What you will do -
In the entries below, every line that contains "nearest" must be located and copied.

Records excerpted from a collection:
+ + + +
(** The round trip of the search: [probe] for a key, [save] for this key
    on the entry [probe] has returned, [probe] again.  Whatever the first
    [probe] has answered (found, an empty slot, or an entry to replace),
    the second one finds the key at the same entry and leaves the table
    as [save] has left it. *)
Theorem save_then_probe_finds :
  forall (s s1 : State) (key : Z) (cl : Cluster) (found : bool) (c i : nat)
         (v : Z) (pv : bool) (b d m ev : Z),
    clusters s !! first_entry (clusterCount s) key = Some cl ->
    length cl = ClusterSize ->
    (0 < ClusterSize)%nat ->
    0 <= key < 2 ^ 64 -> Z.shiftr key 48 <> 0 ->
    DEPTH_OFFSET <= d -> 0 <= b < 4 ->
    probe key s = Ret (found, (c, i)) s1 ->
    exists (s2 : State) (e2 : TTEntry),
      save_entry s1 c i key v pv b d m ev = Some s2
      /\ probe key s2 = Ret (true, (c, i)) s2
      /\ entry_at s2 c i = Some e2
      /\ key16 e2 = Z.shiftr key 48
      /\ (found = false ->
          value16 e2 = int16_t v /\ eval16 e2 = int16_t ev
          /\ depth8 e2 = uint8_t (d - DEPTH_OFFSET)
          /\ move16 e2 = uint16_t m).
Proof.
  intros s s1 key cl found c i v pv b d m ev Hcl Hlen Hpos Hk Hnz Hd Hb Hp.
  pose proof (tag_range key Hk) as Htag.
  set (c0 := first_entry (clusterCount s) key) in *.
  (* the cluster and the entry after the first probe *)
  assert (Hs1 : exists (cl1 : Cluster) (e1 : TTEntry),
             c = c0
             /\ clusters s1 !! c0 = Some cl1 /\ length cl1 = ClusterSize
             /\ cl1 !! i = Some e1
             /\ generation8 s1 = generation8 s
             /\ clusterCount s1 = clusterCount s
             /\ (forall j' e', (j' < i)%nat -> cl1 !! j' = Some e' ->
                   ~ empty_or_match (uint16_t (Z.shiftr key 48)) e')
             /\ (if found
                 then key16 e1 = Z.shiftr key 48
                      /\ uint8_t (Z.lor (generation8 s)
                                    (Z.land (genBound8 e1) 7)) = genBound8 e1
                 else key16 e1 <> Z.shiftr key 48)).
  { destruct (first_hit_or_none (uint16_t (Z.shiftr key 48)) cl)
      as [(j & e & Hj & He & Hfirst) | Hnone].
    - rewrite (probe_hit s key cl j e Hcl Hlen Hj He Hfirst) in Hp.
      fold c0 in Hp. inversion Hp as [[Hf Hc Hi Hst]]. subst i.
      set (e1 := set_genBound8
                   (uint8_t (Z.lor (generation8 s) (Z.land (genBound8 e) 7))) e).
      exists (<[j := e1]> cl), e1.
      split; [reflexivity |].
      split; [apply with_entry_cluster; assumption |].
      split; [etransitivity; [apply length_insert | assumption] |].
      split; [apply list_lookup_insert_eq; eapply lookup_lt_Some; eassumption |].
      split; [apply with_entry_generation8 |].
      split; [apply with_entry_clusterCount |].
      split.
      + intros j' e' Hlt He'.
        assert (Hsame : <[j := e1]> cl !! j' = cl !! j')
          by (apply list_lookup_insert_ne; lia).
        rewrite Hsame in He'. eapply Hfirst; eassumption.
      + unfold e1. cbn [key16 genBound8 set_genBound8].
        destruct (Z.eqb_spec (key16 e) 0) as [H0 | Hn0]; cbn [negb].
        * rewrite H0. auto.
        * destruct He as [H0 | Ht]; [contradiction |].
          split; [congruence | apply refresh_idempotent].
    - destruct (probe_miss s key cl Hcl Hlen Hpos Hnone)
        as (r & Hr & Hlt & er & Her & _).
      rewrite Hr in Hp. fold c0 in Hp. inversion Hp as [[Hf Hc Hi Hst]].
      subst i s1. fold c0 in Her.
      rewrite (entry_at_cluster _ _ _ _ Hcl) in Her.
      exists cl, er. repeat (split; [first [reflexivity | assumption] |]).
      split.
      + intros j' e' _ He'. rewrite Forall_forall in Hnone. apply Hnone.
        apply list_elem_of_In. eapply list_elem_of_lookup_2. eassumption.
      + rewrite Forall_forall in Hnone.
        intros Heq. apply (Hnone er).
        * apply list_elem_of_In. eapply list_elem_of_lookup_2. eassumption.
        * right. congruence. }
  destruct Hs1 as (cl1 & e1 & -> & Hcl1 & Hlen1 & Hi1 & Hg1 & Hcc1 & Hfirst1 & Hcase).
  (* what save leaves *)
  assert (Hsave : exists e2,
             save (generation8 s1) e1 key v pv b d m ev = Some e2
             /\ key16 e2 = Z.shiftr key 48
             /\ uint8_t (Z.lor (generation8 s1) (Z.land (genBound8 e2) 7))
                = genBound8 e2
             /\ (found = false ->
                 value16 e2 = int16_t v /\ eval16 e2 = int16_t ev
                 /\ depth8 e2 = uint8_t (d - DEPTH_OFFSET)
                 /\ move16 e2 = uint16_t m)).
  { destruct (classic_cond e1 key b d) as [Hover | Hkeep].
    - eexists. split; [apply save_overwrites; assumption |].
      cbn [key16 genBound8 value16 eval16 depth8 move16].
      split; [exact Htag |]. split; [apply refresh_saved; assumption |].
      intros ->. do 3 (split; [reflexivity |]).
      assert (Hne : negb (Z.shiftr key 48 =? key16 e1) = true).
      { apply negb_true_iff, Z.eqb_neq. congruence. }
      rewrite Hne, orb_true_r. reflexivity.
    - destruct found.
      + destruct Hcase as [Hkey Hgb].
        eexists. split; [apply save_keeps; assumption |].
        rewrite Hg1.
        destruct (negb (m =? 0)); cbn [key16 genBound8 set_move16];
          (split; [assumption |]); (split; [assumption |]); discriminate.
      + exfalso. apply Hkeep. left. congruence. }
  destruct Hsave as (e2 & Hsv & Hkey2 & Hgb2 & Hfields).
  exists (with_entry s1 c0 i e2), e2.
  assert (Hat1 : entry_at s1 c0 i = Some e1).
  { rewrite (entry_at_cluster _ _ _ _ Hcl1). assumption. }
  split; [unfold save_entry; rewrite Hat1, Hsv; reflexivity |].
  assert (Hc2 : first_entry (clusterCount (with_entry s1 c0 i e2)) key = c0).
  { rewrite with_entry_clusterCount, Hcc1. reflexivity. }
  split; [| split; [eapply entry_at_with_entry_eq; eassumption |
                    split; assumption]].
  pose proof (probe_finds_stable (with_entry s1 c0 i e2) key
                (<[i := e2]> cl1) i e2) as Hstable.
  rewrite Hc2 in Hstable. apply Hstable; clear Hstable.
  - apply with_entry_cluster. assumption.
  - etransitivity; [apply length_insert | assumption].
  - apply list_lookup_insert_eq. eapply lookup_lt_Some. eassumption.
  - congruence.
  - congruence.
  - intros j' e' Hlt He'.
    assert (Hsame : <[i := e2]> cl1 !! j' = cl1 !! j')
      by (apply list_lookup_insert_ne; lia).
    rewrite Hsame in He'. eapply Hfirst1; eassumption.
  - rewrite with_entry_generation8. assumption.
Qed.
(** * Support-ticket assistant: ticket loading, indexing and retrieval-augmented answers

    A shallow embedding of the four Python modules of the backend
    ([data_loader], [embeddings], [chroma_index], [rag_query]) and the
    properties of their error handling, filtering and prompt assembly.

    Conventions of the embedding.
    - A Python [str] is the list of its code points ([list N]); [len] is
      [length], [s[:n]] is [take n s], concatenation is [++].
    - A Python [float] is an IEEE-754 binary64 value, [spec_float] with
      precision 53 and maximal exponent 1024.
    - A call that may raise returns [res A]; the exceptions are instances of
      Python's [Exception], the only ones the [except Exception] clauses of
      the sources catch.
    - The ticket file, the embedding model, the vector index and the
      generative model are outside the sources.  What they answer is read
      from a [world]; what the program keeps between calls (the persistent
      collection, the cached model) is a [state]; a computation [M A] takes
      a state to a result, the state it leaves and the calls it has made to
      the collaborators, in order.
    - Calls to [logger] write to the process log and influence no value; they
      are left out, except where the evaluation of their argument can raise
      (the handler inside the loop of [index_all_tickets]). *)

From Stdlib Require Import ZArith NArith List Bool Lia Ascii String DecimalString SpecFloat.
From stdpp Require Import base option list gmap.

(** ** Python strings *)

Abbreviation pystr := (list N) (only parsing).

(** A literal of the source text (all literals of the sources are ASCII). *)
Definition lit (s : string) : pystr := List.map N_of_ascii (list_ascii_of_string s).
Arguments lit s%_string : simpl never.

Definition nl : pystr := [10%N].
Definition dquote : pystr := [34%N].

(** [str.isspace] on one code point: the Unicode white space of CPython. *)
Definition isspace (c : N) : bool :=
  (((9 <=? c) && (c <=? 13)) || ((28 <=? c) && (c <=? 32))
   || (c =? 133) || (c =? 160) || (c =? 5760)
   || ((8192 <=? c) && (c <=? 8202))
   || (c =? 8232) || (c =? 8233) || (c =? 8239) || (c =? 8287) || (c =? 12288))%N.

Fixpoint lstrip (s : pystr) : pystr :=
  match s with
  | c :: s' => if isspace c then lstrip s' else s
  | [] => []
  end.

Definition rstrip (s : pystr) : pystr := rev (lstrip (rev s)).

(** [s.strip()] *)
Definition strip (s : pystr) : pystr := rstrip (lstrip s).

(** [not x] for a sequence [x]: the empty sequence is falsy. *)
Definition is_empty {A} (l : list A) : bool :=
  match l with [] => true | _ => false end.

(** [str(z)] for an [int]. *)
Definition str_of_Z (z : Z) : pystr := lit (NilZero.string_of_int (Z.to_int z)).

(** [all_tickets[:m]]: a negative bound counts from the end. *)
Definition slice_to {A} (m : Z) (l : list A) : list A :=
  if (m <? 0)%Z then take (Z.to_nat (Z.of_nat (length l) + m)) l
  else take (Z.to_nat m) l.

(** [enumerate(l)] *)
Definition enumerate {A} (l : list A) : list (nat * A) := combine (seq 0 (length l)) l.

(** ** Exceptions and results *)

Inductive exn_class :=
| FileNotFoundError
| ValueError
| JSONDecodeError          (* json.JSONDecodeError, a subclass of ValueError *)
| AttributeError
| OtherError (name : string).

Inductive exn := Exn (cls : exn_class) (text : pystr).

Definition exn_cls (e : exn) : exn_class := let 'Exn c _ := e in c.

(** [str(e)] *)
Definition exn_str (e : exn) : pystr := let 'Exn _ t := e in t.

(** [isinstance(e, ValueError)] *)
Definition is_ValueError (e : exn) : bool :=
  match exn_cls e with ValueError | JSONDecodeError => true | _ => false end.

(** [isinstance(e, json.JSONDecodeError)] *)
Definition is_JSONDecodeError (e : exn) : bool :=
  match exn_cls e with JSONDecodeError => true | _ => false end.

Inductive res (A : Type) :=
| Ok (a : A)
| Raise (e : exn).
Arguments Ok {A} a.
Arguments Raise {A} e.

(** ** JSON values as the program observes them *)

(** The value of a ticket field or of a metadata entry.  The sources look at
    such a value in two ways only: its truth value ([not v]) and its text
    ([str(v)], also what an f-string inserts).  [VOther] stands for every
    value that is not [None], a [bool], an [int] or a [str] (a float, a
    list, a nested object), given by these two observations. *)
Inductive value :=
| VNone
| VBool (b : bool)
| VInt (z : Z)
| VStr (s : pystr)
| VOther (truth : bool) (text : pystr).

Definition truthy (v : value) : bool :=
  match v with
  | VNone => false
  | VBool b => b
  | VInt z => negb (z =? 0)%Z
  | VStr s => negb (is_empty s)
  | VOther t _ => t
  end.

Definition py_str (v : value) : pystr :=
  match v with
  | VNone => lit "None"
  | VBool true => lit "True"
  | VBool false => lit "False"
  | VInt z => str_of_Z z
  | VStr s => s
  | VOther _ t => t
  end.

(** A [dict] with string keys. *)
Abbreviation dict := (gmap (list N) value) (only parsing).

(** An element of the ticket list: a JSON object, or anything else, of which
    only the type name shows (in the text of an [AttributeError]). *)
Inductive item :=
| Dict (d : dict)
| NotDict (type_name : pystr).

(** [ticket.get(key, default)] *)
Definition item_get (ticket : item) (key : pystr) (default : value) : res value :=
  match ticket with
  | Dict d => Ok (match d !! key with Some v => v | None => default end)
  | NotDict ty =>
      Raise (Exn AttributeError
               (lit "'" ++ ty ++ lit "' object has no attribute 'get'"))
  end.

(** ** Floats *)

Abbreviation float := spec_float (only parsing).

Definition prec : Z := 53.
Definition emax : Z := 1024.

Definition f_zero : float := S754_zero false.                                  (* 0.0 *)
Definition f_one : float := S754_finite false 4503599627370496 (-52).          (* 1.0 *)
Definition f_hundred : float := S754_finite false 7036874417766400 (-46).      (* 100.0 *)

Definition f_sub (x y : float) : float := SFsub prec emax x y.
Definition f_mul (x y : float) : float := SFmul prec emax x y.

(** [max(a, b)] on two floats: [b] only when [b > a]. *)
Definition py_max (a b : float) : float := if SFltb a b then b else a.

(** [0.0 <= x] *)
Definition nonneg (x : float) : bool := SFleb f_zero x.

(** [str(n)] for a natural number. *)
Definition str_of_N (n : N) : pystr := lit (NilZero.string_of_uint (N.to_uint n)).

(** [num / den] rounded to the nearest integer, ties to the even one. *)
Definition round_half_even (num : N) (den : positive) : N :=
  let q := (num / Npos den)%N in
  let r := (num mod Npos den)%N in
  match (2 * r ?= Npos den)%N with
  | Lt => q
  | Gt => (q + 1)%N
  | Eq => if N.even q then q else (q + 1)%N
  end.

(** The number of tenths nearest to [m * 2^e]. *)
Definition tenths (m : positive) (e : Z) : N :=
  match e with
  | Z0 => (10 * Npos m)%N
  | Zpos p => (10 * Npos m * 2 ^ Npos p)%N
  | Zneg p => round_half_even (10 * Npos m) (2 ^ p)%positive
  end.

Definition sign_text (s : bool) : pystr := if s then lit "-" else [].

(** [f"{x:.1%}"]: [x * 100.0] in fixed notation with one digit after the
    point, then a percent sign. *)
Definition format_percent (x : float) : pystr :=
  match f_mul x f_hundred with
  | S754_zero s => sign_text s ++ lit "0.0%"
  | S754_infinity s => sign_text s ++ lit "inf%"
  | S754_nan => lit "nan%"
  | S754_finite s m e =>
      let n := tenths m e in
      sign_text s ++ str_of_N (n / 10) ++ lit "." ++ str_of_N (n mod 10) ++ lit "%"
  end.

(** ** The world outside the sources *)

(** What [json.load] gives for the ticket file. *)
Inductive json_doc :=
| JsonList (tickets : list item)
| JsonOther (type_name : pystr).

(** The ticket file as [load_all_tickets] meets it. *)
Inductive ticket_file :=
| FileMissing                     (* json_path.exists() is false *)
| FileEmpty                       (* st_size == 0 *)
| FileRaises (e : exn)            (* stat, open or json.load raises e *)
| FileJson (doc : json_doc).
+ + + +
Solution -
(** [num / den] rounded to the nearest integer, ties to the even one. *)
(** The number of tenths nearest to [m * 2^e]. *)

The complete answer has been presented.